Report each line of the entries that contains the word "reaps", copied in full.

(Saved entries)
>>
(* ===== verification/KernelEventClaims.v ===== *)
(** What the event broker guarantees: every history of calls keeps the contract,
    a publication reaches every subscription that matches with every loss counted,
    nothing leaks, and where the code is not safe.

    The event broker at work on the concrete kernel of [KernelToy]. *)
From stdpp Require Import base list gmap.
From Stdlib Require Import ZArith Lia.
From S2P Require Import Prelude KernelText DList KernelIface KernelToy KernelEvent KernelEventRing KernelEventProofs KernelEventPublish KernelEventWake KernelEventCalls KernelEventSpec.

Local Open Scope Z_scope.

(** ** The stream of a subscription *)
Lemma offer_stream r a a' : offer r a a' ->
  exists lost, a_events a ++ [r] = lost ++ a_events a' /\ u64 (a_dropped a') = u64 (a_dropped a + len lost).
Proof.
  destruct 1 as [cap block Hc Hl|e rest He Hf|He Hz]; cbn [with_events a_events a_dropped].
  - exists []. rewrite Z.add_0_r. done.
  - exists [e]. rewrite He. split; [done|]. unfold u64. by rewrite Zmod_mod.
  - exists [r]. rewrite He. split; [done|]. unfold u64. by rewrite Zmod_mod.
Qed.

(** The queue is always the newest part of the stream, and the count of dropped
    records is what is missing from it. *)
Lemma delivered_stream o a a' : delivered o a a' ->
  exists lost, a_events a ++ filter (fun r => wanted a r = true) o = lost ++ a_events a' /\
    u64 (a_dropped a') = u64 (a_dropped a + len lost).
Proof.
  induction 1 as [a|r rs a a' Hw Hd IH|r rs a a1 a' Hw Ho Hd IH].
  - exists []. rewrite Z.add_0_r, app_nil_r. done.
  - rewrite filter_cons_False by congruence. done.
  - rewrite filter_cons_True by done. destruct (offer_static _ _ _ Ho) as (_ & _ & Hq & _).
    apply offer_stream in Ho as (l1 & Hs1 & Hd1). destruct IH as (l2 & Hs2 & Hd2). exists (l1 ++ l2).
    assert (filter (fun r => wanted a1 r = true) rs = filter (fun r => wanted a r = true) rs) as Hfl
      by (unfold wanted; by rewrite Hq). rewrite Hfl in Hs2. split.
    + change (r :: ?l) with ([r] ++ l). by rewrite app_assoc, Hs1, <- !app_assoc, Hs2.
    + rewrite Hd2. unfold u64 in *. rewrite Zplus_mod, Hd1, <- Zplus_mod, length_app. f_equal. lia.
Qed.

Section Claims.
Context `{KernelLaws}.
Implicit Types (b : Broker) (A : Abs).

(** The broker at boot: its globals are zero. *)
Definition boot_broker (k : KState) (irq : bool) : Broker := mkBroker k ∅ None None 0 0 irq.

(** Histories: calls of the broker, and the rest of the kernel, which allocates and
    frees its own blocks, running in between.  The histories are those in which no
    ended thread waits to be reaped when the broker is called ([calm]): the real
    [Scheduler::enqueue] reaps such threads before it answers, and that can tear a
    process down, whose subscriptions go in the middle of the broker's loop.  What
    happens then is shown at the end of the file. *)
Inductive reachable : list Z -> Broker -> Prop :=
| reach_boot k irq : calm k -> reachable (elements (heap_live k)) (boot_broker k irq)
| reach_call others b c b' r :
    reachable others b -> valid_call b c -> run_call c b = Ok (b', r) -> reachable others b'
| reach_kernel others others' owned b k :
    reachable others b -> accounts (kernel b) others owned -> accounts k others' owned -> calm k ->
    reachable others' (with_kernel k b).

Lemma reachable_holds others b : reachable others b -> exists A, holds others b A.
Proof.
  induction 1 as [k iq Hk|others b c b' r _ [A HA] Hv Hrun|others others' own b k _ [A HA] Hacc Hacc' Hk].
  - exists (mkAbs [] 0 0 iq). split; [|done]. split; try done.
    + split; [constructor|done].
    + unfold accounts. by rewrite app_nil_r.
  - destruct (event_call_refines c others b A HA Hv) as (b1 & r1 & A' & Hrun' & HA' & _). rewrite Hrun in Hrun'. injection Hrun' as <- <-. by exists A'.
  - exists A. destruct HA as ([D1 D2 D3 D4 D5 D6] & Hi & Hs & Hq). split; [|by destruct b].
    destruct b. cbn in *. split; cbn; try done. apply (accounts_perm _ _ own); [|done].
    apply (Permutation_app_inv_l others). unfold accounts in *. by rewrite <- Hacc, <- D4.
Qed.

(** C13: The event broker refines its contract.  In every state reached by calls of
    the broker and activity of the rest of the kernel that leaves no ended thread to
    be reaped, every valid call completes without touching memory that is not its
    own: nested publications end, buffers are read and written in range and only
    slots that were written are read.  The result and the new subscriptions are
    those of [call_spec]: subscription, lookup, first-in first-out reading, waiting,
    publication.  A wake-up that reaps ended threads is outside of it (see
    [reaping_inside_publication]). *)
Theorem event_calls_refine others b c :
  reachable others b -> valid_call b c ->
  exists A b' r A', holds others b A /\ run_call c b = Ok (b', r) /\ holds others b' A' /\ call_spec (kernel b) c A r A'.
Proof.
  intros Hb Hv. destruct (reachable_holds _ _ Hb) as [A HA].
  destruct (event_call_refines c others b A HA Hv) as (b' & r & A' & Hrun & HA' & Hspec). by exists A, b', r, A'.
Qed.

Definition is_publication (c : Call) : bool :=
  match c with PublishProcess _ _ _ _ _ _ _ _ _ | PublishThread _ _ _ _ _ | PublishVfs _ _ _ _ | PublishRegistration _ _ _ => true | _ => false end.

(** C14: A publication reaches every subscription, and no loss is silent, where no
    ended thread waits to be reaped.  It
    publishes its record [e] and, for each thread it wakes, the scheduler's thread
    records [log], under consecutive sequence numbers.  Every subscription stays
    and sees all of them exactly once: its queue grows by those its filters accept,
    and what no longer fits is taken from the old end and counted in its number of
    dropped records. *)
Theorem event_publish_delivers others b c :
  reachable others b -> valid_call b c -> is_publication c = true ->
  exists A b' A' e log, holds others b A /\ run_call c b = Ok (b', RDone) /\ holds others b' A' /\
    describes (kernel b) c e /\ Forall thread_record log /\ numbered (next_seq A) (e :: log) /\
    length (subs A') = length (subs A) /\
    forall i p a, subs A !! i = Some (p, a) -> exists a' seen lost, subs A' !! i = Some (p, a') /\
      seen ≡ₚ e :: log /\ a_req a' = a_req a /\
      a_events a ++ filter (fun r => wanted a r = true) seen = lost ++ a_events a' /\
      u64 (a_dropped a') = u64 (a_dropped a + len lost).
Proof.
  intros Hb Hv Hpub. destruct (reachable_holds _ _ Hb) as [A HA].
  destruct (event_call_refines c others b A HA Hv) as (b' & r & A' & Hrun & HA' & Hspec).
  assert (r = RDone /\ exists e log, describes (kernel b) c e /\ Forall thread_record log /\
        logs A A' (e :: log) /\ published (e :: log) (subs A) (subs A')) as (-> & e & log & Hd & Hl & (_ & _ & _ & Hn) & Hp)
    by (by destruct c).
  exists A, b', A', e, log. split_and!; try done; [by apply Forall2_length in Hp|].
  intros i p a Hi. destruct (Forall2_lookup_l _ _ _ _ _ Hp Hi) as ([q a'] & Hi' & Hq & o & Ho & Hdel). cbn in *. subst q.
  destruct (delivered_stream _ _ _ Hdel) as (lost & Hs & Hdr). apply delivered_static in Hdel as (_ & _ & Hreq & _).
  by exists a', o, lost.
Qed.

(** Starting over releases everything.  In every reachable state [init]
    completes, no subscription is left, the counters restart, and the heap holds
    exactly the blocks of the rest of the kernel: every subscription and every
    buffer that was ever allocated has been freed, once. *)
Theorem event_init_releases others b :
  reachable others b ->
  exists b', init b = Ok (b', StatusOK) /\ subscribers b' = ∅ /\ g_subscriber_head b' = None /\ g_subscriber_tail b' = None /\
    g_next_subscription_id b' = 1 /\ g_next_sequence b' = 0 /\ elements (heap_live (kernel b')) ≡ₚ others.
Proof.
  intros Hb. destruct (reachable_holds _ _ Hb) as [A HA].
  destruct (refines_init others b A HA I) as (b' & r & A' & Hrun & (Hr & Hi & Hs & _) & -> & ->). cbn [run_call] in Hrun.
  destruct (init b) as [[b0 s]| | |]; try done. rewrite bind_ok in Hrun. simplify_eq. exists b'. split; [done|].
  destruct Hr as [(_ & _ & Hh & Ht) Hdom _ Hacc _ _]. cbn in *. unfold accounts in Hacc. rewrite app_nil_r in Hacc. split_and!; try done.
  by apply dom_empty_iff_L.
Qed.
<<
## RESULT FOR THIS TASK
    [Scheduler::enqueue] reaps such threads before it answers, and that can tear a
    publication.  A wake-up that reaps ended threads is outside of it (see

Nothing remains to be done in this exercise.